Work to be completed: Copy exactly the lines of the data below that run from the line holding "(** * ChessMoveAnalyzer: a" through the line holding "Definition C8 : Square := 58.", both ends included.

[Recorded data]

*-*-*

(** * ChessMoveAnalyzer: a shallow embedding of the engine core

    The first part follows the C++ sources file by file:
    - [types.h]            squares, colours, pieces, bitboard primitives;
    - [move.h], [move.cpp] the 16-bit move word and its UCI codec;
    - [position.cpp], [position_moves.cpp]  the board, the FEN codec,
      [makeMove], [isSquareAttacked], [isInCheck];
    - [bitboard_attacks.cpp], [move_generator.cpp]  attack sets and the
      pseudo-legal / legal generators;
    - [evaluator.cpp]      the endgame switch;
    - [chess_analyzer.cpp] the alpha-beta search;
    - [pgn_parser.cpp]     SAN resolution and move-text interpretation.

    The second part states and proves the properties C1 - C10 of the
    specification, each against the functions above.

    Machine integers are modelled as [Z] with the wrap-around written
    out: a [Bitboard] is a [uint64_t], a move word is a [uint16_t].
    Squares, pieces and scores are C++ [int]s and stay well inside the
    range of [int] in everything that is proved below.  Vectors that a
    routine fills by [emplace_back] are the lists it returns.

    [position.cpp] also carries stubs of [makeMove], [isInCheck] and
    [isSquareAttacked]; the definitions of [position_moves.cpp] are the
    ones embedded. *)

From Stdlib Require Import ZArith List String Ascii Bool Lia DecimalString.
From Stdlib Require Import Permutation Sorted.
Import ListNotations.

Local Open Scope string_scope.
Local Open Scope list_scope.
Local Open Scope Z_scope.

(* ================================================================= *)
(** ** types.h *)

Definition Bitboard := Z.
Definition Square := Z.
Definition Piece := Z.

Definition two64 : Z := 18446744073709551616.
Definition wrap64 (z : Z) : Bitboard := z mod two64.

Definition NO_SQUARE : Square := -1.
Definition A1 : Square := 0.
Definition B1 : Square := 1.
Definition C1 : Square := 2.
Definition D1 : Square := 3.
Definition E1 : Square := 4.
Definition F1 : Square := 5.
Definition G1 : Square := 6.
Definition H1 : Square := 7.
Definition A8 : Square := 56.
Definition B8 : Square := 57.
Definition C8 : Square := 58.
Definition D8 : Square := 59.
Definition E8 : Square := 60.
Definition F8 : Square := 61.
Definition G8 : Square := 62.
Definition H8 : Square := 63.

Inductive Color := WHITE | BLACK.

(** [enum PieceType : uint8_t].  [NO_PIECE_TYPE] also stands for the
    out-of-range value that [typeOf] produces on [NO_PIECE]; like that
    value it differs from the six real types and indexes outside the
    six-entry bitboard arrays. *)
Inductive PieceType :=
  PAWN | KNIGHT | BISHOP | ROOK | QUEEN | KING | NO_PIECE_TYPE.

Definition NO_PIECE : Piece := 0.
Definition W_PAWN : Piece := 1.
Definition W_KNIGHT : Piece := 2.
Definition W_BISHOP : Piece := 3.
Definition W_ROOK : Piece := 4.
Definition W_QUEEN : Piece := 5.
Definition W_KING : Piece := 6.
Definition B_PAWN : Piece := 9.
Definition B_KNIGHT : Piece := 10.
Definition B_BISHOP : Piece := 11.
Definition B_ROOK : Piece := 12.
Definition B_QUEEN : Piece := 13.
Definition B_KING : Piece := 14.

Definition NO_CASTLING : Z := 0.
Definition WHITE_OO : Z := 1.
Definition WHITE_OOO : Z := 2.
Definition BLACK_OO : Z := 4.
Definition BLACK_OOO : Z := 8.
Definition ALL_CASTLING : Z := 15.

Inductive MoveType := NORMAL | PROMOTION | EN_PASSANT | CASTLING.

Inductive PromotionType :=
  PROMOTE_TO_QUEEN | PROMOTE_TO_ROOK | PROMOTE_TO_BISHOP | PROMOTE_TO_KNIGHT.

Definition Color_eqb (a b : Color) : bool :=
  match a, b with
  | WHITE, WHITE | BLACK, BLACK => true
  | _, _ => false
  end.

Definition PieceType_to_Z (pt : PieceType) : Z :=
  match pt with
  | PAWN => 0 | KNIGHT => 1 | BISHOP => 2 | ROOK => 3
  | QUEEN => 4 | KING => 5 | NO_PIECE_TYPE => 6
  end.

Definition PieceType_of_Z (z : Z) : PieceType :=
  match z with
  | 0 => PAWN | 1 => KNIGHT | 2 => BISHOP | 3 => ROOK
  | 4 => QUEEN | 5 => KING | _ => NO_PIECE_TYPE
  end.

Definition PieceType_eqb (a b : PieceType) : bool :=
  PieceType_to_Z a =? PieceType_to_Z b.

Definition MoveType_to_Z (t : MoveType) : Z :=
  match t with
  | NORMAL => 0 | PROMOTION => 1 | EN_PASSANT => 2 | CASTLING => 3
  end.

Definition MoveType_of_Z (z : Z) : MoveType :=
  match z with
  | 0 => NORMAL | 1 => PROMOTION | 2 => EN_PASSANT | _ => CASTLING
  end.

*-*-*

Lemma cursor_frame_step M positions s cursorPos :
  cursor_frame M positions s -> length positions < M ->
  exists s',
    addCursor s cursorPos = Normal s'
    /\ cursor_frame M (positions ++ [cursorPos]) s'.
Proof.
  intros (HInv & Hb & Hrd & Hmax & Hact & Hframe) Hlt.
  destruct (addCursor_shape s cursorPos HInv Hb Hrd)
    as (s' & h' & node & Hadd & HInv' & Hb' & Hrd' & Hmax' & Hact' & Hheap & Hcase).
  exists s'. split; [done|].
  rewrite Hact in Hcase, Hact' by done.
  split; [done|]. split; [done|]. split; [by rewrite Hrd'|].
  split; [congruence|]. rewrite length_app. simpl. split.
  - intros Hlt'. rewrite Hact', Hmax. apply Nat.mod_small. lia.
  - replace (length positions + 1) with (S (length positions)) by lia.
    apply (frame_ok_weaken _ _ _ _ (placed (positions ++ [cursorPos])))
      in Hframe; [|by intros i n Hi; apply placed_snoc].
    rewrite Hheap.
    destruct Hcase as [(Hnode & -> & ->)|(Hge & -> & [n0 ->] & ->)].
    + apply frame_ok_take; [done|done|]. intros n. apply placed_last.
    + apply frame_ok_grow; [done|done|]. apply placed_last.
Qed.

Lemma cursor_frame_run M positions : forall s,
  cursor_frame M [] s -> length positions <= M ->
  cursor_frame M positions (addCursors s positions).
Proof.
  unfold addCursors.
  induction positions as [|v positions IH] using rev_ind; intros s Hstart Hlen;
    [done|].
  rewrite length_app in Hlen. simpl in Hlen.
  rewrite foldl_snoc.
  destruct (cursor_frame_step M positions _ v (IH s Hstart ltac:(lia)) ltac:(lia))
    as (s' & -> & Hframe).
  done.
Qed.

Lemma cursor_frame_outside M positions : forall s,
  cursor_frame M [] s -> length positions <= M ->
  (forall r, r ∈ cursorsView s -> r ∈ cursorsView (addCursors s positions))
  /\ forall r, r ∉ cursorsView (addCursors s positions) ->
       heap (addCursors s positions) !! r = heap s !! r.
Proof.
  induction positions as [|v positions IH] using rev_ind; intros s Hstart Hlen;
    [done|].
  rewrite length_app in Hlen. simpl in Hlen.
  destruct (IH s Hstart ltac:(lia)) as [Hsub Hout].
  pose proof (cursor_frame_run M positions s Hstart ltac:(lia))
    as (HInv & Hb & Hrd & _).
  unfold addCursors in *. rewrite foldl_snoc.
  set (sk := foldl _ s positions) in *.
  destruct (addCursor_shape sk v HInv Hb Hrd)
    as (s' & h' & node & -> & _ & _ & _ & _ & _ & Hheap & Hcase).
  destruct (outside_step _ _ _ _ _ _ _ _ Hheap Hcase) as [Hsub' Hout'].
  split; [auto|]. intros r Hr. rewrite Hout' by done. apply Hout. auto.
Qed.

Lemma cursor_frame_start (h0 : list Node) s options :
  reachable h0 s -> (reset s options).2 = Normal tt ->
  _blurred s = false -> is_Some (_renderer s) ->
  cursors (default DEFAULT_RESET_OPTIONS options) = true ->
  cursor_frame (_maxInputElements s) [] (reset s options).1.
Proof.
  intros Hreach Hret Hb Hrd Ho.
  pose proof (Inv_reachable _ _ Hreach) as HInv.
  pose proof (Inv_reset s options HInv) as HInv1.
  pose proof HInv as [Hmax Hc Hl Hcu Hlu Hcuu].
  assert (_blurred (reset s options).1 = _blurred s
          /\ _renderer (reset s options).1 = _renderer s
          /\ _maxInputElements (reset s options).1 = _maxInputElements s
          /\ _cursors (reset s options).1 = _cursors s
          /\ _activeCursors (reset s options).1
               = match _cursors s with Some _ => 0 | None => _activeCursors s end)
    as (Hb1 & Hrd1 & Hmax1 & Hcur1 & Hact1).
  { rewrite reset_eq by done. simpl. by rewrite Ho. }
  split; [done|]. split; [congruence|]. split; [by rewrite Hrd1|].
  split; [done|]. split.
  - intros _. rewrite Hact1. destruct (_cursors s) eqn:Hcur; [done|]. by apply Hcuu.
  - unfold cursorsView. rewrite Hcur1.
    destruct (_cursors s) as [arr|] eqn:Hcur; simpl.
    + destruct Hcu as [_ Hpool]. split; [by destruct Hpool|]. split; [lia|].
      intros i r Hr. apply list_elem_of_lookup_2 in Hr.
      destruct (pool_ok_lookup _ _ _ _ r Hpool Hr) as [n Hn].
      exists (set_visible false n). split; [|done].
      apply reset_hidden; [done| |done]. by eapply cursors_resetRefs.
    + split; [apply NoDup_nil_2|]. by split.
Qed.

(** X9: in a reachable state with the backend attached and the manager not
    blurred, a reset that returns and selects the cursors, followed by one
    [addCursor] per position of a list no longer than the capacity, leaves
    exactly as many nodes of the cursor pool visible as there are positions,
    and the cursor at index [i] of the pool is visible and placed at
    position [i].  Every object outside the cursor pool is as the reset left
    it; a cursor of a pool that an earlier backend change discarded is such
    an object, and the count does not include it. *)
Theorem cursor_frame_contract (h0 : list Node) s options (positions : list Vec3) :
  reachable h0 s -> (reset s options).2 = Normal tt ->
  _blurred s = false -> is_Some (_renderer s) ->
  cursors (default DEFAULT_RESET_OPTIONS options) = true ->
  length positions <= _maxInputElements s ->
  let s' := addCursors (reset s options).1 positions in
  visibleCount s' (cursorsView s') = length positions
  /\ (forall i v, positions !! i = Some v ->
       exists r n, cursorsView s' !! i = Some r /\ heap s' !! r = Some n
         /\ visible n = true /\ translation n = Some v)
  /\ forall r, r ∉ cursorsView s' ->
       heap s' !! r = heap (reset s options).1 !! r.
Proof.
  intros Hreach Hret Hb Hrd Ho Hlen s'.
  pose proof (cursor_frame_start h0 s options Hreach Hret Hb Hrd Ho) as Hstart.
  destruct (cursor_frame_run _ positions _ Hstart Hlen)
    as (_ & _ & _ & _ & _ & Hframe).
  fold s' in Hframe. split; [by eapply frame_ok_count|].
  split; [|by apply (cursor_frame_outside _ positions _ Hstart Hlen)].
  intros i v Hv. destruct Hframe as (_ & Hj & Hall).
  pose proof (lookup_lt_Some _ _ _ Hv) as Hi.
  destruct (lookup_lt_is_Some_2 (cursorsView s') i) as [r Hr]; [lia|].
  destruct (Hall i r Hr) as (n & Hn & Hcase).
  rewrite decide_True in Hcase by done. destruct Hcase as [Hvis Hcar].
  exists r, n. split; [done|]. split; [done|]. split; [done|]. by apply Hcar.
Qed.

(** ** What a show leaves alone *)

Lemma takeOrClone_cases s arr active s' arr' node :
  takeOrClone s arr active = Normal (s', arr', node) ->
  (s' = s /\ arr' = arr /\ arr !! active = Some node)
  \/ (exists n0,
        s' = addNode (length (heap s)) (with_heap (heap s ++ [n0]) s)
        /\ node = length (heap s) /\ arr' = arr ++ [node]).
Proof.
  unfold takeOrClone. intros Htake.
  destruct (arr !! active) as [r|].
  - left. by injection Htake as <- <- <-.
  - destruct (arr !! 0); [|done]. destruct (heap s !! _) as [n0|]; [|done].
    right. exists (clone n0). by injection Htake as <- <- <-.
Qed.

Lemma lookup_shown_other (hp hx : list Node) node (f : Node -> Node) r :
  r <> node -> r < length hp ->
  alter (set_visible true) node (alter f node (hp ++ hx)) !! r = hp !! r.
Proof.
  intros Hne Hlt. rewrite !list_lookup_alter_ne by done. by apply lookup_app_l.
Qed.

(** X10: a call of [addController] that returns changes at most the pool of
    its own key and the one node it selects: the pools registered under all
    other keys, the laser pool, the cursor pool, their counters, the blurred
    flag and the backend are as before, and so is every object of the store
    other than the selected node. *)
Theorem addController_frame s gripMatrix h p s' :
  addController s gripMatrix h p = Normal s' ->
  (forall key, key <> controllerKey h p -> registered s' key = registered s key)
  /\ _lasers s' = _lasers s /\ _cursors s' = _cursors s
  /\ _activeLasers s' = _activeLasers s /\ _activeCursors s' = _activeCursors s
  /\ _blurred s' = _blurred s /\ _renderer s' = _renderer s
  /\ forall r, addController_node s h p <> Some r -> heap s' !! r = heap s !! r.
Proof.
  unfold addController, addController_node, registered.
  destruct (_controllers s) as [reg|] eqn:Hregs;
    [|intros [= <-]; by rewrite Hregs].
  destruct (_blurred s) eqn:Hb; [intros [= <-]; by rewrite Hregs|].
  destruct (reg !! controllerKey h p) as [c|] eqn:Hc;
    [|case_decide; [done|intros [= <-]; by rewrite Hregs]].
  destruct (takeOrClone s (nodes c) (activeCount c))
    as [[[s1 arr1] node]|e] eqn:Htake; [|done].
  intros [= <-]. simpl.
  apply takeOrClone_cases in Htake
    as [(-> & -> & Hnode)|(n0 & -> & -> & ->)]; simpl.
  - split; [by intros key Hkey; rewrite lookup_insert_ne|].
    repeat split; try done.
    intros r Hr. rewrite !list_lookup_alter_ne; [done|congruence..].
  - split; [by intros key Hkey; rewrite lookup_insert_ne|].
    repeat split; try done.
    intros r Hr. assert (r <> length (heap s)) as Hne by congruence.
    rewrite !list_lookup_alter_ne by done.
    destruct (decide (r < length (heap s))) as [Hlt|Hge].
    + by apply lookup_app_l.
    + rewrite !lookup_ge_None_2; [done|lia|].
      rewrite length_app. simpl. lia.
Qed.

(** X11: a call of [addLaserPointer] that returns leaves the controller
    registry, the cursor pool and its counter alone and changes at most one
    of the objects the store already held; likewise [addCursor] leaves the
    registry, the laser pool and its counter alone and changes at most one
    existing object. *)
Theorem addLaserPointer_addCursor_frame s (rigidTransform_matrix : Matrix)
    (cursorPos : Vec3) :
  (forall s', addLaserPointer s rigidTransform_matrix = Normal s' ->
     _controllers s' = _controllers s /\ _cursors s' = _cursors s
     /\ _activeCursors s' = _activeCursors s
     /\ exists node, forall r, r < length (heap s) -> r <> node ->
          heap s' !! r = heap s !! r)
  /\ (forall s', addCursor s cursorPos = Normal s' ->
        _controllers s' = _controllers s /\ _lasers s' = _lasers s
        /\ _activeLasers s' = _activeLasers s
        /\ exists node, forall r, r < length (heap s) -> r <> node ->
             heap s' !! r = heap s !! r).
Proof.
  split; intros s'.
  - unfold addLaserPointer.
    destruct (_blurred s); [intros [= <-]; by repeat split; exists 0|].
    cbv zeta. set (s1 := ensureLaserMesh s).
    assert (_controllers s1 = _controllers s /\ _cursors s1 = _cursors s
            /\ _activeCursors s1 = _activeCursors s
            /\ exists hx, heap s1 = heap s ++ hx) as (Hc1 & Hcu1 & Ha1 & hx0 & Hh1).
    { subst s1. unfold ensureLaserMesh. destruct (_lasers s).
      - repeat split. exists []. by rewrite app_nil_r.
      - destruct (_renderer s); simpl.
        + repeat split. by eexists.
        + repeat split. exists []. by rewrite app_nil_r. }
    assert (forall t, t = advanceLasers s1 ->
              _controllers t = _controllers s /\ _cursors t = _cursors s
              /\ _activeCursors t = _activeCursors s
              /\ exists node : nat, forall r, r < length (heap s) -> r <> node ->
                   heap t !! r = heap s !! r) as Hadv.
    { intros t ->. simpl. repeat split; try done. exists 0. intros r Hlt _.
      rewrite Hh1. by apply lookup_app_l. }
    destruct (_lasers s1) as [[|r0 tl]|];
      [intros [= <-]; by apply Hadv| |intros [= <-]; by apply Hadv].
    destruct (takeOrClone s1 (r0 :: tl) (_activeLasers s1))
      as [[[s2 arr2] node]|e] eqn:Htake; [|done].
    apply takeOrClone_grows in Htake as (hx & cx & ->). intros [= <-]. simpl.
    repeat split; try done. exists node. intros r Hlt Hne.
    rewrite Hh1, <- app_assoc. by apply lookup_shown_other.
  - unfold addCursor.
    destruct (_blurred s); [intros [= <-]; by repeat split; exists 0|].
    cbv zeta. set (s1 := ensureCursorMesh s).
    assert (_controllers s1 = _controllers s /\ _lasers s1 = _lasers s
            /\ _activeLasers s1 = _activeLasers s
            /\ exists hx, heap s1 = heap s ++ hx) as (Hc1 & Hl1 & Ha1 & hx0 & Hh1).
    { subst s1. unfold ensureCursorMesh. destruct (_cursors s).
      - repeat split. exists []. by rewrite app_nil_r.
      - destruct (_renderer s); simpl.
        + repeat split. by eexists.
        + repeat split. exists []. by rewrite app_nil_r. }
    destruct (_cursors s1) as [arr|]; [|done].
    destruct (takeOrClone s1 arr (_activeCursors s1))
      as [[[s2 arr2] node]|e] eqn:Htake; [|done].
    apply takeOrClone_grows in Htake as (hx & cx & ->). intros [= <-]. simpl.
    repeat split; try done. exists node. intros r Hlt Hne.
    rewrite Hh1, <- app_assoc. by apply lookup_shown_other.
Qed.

*-*-*

Answer:
(** * ChessMoveAnalyzer: a shallow embedding of the engine core

    The first part follows the C++ sources file by file:
    - [types.h]            squares, colours, pieces, bitboard primitives;
    - [move.h], [move.cpp] the 16-bit move word and its UCI codec;
    - [position.cpp], [position_moves.cpp]  the board, the FEN codec,
      [makeMove], [isSquareAttacked], [isInCheck];
    - [bitboard_attacks.cpp], [move_generator.cpp]  attack sets and the
      pseudo-legal / legal generators;
    - [evaluator.cpp]      the endgame switch;
    - [chess_analyzer.cpp] the alpha-beta search;
    - [pgn_parser.cpp]     SAN resolution and move-text interpretation.

    The second part states and proves the properties C1 - C10 of the
    specification, each against the functions above.

    Machine integers are modelled as [Z] with the wrap-around written
    out: a [Bitboard] is a [uint64_t], a move word is a [uint16_t].
    Squares, pieces and scores are C++ [int]s and stay well inside the
    range of [int] in everything that is proved below.  Vectors that a
    routine fills by [emplace_back] are the lists it returns.

    [position.cpp] also carries stubs of [makeMove], [isInCheck] and
    [isSquareAttacked]; the definitions of [position_moves.cpp] are the
    ones embedded. *)

From Stdlib Require Import ZArith List String Ascii Bool Lia DecimalString.
From Stdlib Require Import Permutation Sorted.
Import ListNotations.

Local Open Scope string_scope.
Local Open Scope list_scope.
Local Open Scope Z_scope.

(* ================================================================= *)
(** ** types.h *)

Definition Bitboard := Z.
Definition Square := Z.
Definition Piece := Z.

Definition two64 : Z := 18446744073709551616.
Definition wrap64 (z : Z) : Bitboard := z mod two64.

Definition NO_SQUARE : Square := -1.
Definition A1 : Square := 0.
Definition B1 : Square := 1.
Definition C1 : Square := 2.
Definition D1 : Square := 3.
Definition E1 : Square := 4.
Definition F1 : Square := 5.
Definition G1 : Square := 6.
Definition H1 : Square := 7.
Definition A8 : Square := 56.
Definition B8 : Square := 57.
Definition C8 : Square := 58.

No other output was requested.